On July 22, monitoring was conducted in three railcars that were unloaded at customer locations (UTLX 300465, GATX 64799, and ACFX 72913). Oxygen was within normal range and no hazardous gases or compounds were detected inside of these railcars.
On July 24, monitoring was conducted inside railcar ACFX 79198. Immediately upon opening the manway, an oxygen-deficient environment was detected on two different iBRIDs and a Thiele RKI GX-2009 monitor. The oxygen concentration in the car ranged from 6-7% at 11:14 a.m. to 15% at 12:32 p.m. (Appendix B, Figures B2 and B3). Gas chromatography analysis of four air samples collected from the railcar confirmed a low oxygen, high nitrogen atmosphere inside of the railcar. The first bag sample was collected at 11:22 a.m. and had an oxygen concentration of 7.8% and a nitrogen concentration of 91.2% (Table 4).
On July 29, atmospheric monitoring was conducted inside railcar UTLX 300466. Immediately upon opening the manway, an oxygen-deficient environment was detected on two iBRID monitors and on a Thiele MSA Altair multi-gas monitor. The oxygen concentration in the car ranged from 7-8% at 15:24 to 16-17% at 16:36 on two different iBRID monitors (Appendix B, Figures B4 and B5). Gas chromatography analysis of six air samples collected from the railcar confirmed a low oxygen, high nitrogen atmosphere inside of the railcar. An air sample was collected in a bottle at the manway when it was opened at 15:22. The sample had an oxygen concentration of 10.9% and a nitrogen concentration of 88.0%. The first bag sample was collected inside of the car at 15:42 and had an oxygen concentration of 9.8% and a nitrogen concentration of 89.1% (Table 4).
On July 30, atmospheric monitoring was conducted inside railcar UTLX 300467. Immediately upon opening the manway cover, an oxygen-deficient environment was detected on an iBRID monitor and a Thiele MSA Altair monitor. The oxygen concentration ranged from 3% at 10:11 a.m. to 20% at 16:28 (Appendix B, Figures B6 and B7). Gas chromatography analysis of nine air samples collected from the railcar confirmed a low oxygen, high nitrogen atmosphere inside the railcar. An air sample was collected in a bottle at the manway when it was opened at 10:10 a.m. The sample had an oxygen concentration of 3.3% and a nitrogen concentration of 95.6%. The first bag sample was collected inside of the car at 10:25 a.m. and had an oxygen concentration of 4.6% and a nitrogen concentration of 94.5%.
American National Standards Institute (ANSI) Z88.2-2015, Practices for Respiratory Protection, defines an Oxygen-Deficiency (Immediately Dangerous to Life and Health) as less than 16% oxygen at sea level.

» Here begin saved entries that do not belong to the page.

(** C5, as the code has it.  The slice never reaches outside the buffer:
    both bounds are brought into [0, len] before any sample is read, and
    the slice raises nothing; the extractor raises only when a sample
    index cannot be computed.  A bound beyond the buffer is cut to its
    length, so a range that ends past the buffer yields the samples up to
    its end.  A negative sample index is counted from the end of the buffer
    (and only then floored at 0), so the result is the clamped slice
    whenever the start index is not negative and the end index is not
    negative either. *)
Theorem extract_segment_bounds {A} (audio : list A)
    (start_time end_time : float) (sample_rate : Z) :
  let len := Z.of_nat (length audio) in
  (forall start_sample end_sample,
     sample_index start_time sample_rate = Ok start_sample ->
     sample_index end_time sample_rate = Ok end_sample ->
     exists segment,
       extract_segment audio start_time end_time sample_rate = Ok segment /\
       (exists lo hi : nat,
          lo <= length audio /\ hi <= length audio /\
          Z.of_nat lo = slice_index len start_sample /\
          Z.of_nat hi = slice_index len end_sample /\
          segment = take (hi - lo) (drop lo audio) /\
          forall k x, segment !! k = Some x ->
            audio !! (lo + k) = Some x /\ lo + k < hi) /\
       ((0 <= start_sample)%Z -> (0 <= end_sample)%Z ->
        segment = clamped_slice audio start_sample end_sample) /\
       ((0 <= start_sample)%Z -> (len <= end_sample)%Z ->
        segment = drop (Z.to_nat start_sample) audio) /\
       ((start_sample < 0)%Z ->
        slice_index len start_sample = Z.max 0 (len + start_sample))) /\
  (forall segment,
     extract_segment audio start_time end_time sample_rate = Ok segment ->
     exists start_sample end_sample,
       sample_index start_time sample_rate = Ok start_sample /\
       sample_index end_time sample_rate = Ok end_sample) /\
  (forall e,
     extract_segment audio start_time end_time sample_rate = Raise e ->
     sample_index start_time sample_rate = Raise e \/
     sample_index end_time sample_rate = Raise e).
Proof.
  intros len. split; [|split].
  - intros start_sample end_sample Hs Ht.
    exists (py_slice audio start_sample end_sample). split.
    + apply extract_segment_Ok. by eexists _, _.
    + apply py_slice_bounds.
  - intros segment Hseg.
    apply extract_segment_Ok in Hseg as (s & t & Hs & Ht & _). by exists s, t.
  - apply extract_segment_Raise.
Qed.

(** C5 fails as stated: a start time of -0.5 s at 2 samples per second
    gives start sample -1, which the slice reads as the last sample of the
    buffer instead of clamping it to 0. *)
Lemma extract_segment_not_clamped :
  let audio := [10; 20; 30; 40]%Z in
  let start_time := ratio (-1) 2 in
  let end_time := ratio 1 1 in
  (float_value start_time == -1 # 2)%Q /\
  (float_value end_time == 1)%Q /\
  sample_index start_time 2 = Ok (-1)%Z /\
  sample_index end_time 2 = Ok 2%Z /\
  extract_segment audio start_time end_time 2 = Ok [] /\
  clamped_slice audio (-1) 2 = [10; 20]%Z /\
  extract_segment audio start_time end_time 2
    <> Ok (clamped_slice audio (-1) 2).
Proof. vm_compute. repeat split; congruence. Qed.

(** ** The label of the largest score *)

Lemma foldl_max_spec (l : list Q) (m0 : Q) :
  let m := foldl (fun m y => if Qle_bool y m then m else y) m0 l in
  (m0 <= m)%Q /\ (forall x, x ∈ l -> (x <= m)%Q) /\ (m = m0 \/ m ∈ l).
Proof.
  revert m0. induction l as [|y l IH]; intros m0; simpl.
  - split; [apply Qle_refl|]. split; [intros x Hx; inversion Hx|by left].
  - destruct (IH (if Qle_bool y m0 then m0 else y)) as (H1 & H2 & H3).
    set (m := foldl _ _ l) in *.
    destruct (Qle_bool y m0) eqn:E.
    + apply Qle_bool_iff in E. split; [done|]. split.
      * intros x Hx. apply elem_of_cons in Hx as [->|Hx]; [|by apply H2].
        by eapply Qle_trans.
      * destruct H3 as [->|H3]; [by left|right; by right].
    + assert (m0 < y)%Q as Hlt.
      { apply Qnot_le_lt. intros Hle. apply Qle_bool_iff in Hle. congruence. }
      split; [eapply Qle_trans; [by apply Qlt_le_weak|done]|]. split.
      * intros x Hx. apply elem_of_cons in Hx as [->|Hx]; [done|by apply H2].
      * right. destruct H3 as [->|H3]; [by left|by right].
Qed.

Lemma py_max_spec (l : list Q) (m : Q) :
  py_max l = Ok m -> m ∈ l /\ forall x, x ∈ l -> (x <= m)%Q.
Proof.
  destruct l as [|x0 l]; simpl; [done|]. intros [= <-].
  destruct (foldl_max_spec l x0) as (H1 & H2 & H3). split.
  - destruct H3 as [->|H3]; [by left|by right].
  - intros x Hx. apply elem_of_cons in Hx as [->|Hx]; [done|by apply H2].
Qed.

Lemma py_max_total (l : list Q) : l <> [] -> exists m, py_max l = Ok m.
Proof. destruct l; [done|]. simpl. eauto. Qed.

Lemma py_index_Ok (x : Q) (l : list Q) (i : nat) :
  py_index x l = Ok i ->
  exists y, l !! i = Some y /\ (y == x)%Q /\
    forall j z, j < i -> l !! j = Some z -> ~ (z == x)%Q.
Proof.
  revert i. induction l as [|y l IH]; intros i; simpl; [done|].
  destruct (Qeq_bool y x) eqn:E.
  - intros [= <-]. exists y. split; [done|]. split; [by apply Qeq_bool_iff|].
    intros; lia.
  - destruct (py_index x l) as [i0|] eqn:Ei; simpl; [|done].
    intros [= <-]. destruct (IH _ eq_refl) as (y0 & Hy0 & Heq & Hfirst).
    exists y0. split; [done|]. split; [done|].
    intros [|j] z Hj Hz; simpl in Hz.
    + injection Hz as <-. intros Hyx. apply Qeq_bool_iff in Hyx. congruence.
    + apply (Hfirst j); [lia|done].
Qed.

Lemma py_index_total (x : Q) (l : list Q) :
  x ∈ l -> exists i, py_index x l = Ok i.
Proof.
  induction 1 as [y l|y z l Hin [i IH]]; simpl.
  - rewrite (proj2 (Qeq_bool_iff y y)) by apply Qeq_refl. eauto.
  - destruct (Qeq_bool z y); [eauto|]. rewrite IH. simpl. eauto.
Qed.

(** Lines 56-57 pick the label at the first position of the largest score. *)
Lemma best_label_spec (rec_result : list emotion_output) (label : str) :
  best_label rec_result = Ok label ->
  exists r0 rest i,
    rec_result = r0 :: rest /\
    first_argmax (scores r0) i /\
    labels r0 !! i = Some label.
Proof.
  unfold best_label. destruct rec_result as [|r0 rest]; simpl; [done|].
  destruct (py_max (scores r0)) as [m|] eqn:Emax; simpl; [|done].
  destruct (py_index m (scores r0)) as [i|] eqn:Eidx; simpl; [|done].
  unfold py_getitem. destruct (labels r0 !! i) as [lbl|] eqn:Elbl; [|done].
  intros [= <-]. exists r0, rest, i. split; [done|]. split; [|done].
  apply py_max_spec in Emax as [_ Hmax].
  apply py_index_Ok in Eidx as (y & Hy & Heq & Hfirst).
  exists y. split; [done|]. split.
  - intros j x Hx. rewrite Heq. apply Hmax. by eapply list_elem_of_lookup_2.
  - intros j x Hj Hx. rewrite Heq.
    assert (x <= m)%Q as Hle by (apply Hmax; by eapply list_elem_of_lookup_2).
    apply Qle_lt_or_eq in Hle as [Hlt|Hxm]; [exact Hlt|].
    by apply (Hfirst j x) in Hxm.
Qed.

Lemma best_label_total (rec_result : list emotion_output) :
  emotion_well_formed rec_result -> exists label, best_label rec_result = Ok label.
Proof.
  intros (r0 & rest & -> & Hne & Hlen). unfold best_label. simpl.
  destruct (py_max_total _ Hne) as [m Hm]. rewrite Hm. simpl.
  apply py_max_spec in Hm as [Hin _].
  destruct (py_index_total _ _ Hin) as [i Hi]. rewrite Hi. simpl.
  apply py_index_Ok in Hi as (y & Hy & _).
  apply lookup_lt_Some in Hy.
  destruct (lookup_lt_is_Some_2 (labels r0) i) as [lbl Hlbl]; [lia|].
  unfold py_getitem. rewrite Hlbl. eauto.
Qed.

(** ** The results folder *)

Lemma endswith_spec (suffix s : str) :
  endswith suffix s = true <-> exists k, s = k ++ suffix.
Proof.
  unfold endswith. rewrite startswith_spec. split.
  - intros [k Hk]. exists (rev k).
    apply (f_equal (@rev N)) in Hk. rewrite rev_involutive in Hk.
    by rewrite Hk, rev_app_distr, rev_involutive.
  - intros [k ->]. exists (rev k). by rewrite rev_app_distr.
Qed.

(** A segment file is named [*.wav]. *)
Lemma segment_name_wav M audio_file i start_time end_time :
  endswith dot_wav (segment_name M audio_file i start_time end_time) = true.
Proof.
  apply endswith_spec. unfold segment_name.
  eexists. rewrite !app_assoc. reflexivity.
Qed.

Lemma output_results_json_not_wav : endswith dot_wav output_results_json = false.
Proof. reflexivity. Qed.

Lemma listdir_spec (dir : gmap str file) (name : str) :
  name ∈ listdir dir <-> is_Some (dir !! name).
Proof.
  unfold listdir. rewrite list_elem_of_fmap. split.
  - intros ([k x] & -> & Hin). apply elem_of_map_to_list in Hin. by exists x.
  - intros [x Hx]. exists (name, x). split; [done|].
    by apply elem_of_map_to_list.
Qed.

(** The test of line 112 is the [.wav] test: the second conjunct never
    decides, since ['output_results.json'] does not end in ['.wav']. *)
Lemma cleanup_step_wav (dir : gmap str file) (name : str) :
  cleanup_step dir name = if endswith dot_wav name then delete name dir else dir.
Proof.
  unfold cleanup_step. destruct (endswith dot_wav name) eqn:E; [|done].
  rewrite bool_decide_eq_false_2; [done|].
  intros ->. by rewrite output_results_json_not_wav in E.
Qed.

Lemma cleanup_loop_keeps (names : list str) (dir : gmap str file) (name : str) :
  endswith dot_wav name = false ->
  foldl cleanup_step dir names !! name = dir !! name.
Proof.
  intros Hname. revert dir. induction names as [|n names IH]; intros dir; simpl.
  - done.
  - rewrite IH, cleanup_step_wav. destruct (endswith dot_wav n) eqn:E; [|done].
    apply lookup_delete_ne. congruence.
Qed.

Lemma cleanup_loop_absent (names : list str) (dir : gmap str file) (name : str) :
  dir !! name = None -> foldl cleanup_step dir names !! name = None.
Proof.
  revert dir. induction names as [|n names IH]; intros dir Hdir; simpl.
  - done.
  - apply IH. rewrite cleanup_step_wav. destruct (endswith dot_wav n); [|done].
    rewrite lookup_delete. by case_decide.
Qed.

Lemma cleanup_loop_removes (names : list str) (dir : gmap str file) (name : str) :
  name ∈ names -> endswith dot_wav name = true ->
  foldl cleanup_step dir names !! name = None.
Proof.
  intros Hin Hname. revert dir.
  induction names as [|n names IH]; intros dir; simpl.
  - by apply elem_of_nil in Hin.
  - apply elem_of_cons in Hin as [<-|Hin].
    + apply cleanup_loop_absent. rewrite cleanup_step_wav, Hname.
      apply lookup_delete_eq.
    + by apply IH.
Qed.

(** What is left of one file after the clean-up. *)
Lemma cleanup_lookup (dir : gmap str file) (name : str) :
  cleanup dir !! name = if endswith dot_wav name then None else dir !! name.
Proof.
  unfold cleanup. destruct (endswith dot_wav name) eqn:E.
  - destruct (dir !! name) as [x|] eqn:Hx.
    + apply cleanup_loop_removes; [|done]. apply listdir_spec. by exists x.
    + by apply cleanup_loop_absent.
  - by apply cleanup_loop_keeps.
Qed.

(** C7.  The clean-up deletes the files of the results folder whose name
    ends in ['.wav'], which is how the segment files are named, and no
    other file: every other file, among them ['output_results.json'], is
    left as it was.  Cleaning up a second time changes nothing. *)
Theorem cleanup_scope (dir : gmap str file) :
  (forall name, endswith dot_wav name = true -> cleanup dir !! name = None) /\
  (forall name, endswith dot_wav name = false ->
     cleanup dir !! name = dir !! name) /\
  (forall name, cleanup dir !! name = None ->
     dir !! name = None \/ exists k, name = k ++ lit ".wav") /\
  (forall M audio_file i start_time end_time,
     cleanup dir !! segment_name M audio_file i start_time end_time = None) /\
  cleanup dir !! output_results_json = dir !! output_results_json /\
  cleanup (cleanup dir) = cleanup dir.
Proof.
  split; [|split; [|split; [|split; [|split]]]].
  - intros name Hname. by rewrite cleanup_lookup, Hname.
  - intros name Hname. by rewrite cleanup_lookup, Hname.
  - intros name. rewrite cleanup_lookup.
    destruct (endswith dot_wav name) eqn:E; [|by left].
    intros _. right. by apply endswith_spec.
  - intros. by rewrite cleanup_lookup, segment_name_wav.
  - by rewrite cleanup_lookup, output_results_json_not_wav.
  - apply map_eq. intros name. rewrite !cleanup_lookup.
    by destruct (endswith dot_wav name).
Qed.

(** ** The segment loop *)

Lemma segment_times_Ok (segment : vad_segment) (start_time end_time : float) :
  segment_times segment = Ok (start_time, end_time) <->
  int_truediv (seg_start segment) 16000 = Ok start_time /\
  int_truediv (seg_end segment) 16000 = Ok end_time.
Proof.
  unfold segment_times.
  destruct (int_truediv (seg_start segment) 16000) as [s|e]; simpl.
  - destruct (int_truediv (seg_end segment) 16000) as [t|e]; simpl.
    + split; [by intros [= <- <-]|]. by intros [[= <-] [= <-]].
    + split; [done|]. by intros [_ [=]].
  - split; [done|]. by intros [[=] _].
Qed.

Atmospheric air contains approximately 78.0% nitrogen and 20.9% oxygen. If the nitrogen concentration is too high, it displaces the oxygen and asphyxiation can occur. Nitrogen is safe to breathe only when it is mixed with the appropriate amount of oxygen. The Occupational Safety and Health Administration (OSHA) requires employers to maintain workplace oxygen levels between 19.5 and 23.5%. As shown in Table 5, the human body is adversely affected by low concentrations of oxygen. An atmosphere of only 4-6% oxygen causes a victim to fall into a coma in less than 40 seconds. Oxygen must be administered within minutes to offer a chance of survival.
The testing of an atmosphere is a key element in any confined space entry. Adequate monitoring primarily involves the following: properly calibrated instruments, employee task training, representative monitoring, and proper interpretation of the results. The number of sensor and battery failures, infrequent calibrations, and general calibration problems indicate that Thiele’s GX-2009 instrument calibration and maintenance program was inadequate. Thiele had only one instrumentician responsible for the calibration and maintenance of the facility’s monitors, Rogers Anderson, Corporate Maintenance Manager. No other Thiele or CVB employees were trained on maintenance or calibration of the monitors. Anderson indicated during interviews with MSHA, that the GX-2009 monitors were being phased out due to numerous problems with oxygen sensor failures.
A significant number of alarms and warnings were recorded by the GX-2009 monitors. There is a potential for employees to disregard alarms and warnings that frequently occur. MSHA’s technical support staff analyzed the data that was recorded and stored in the internal memory of the victim’s monitor. The victim’s monitor had the highest number of alarms and warnings. Oxygen warnings (<19.5%) were the most prevalent. A significant number of oxygen alarms (>23.5%) were also observed which indicates that the monitor was improperly zeroed in contaminated air that contained less than 20.9% oxygen.
During the investigation, numerous respiratory protection deficiencies were observed. Thiele and CVB wash crew employees were provided full-face chemical cartridge respirators. Thiele and CVB did not have respiratory protection procedures in place to address employee medical clearance, fit testing, respirator maintenance, and cartridge replacement. Several dirty respirators were observed lying around and hanging inside of the track shed lockers. The respirators and organic vapor/acid gas cartridges were observed with kaolin slurry splatter. Thiele and CVB employees were observed with significant facial hair and none of the employees had been fit tested or given medical clearance to wear a respirator. Additionally, employees had not been provided with replacement cartridges. Based on the observed condition of the respirator cartridges, breathing would have been significantly restricted when employees wore their respirators.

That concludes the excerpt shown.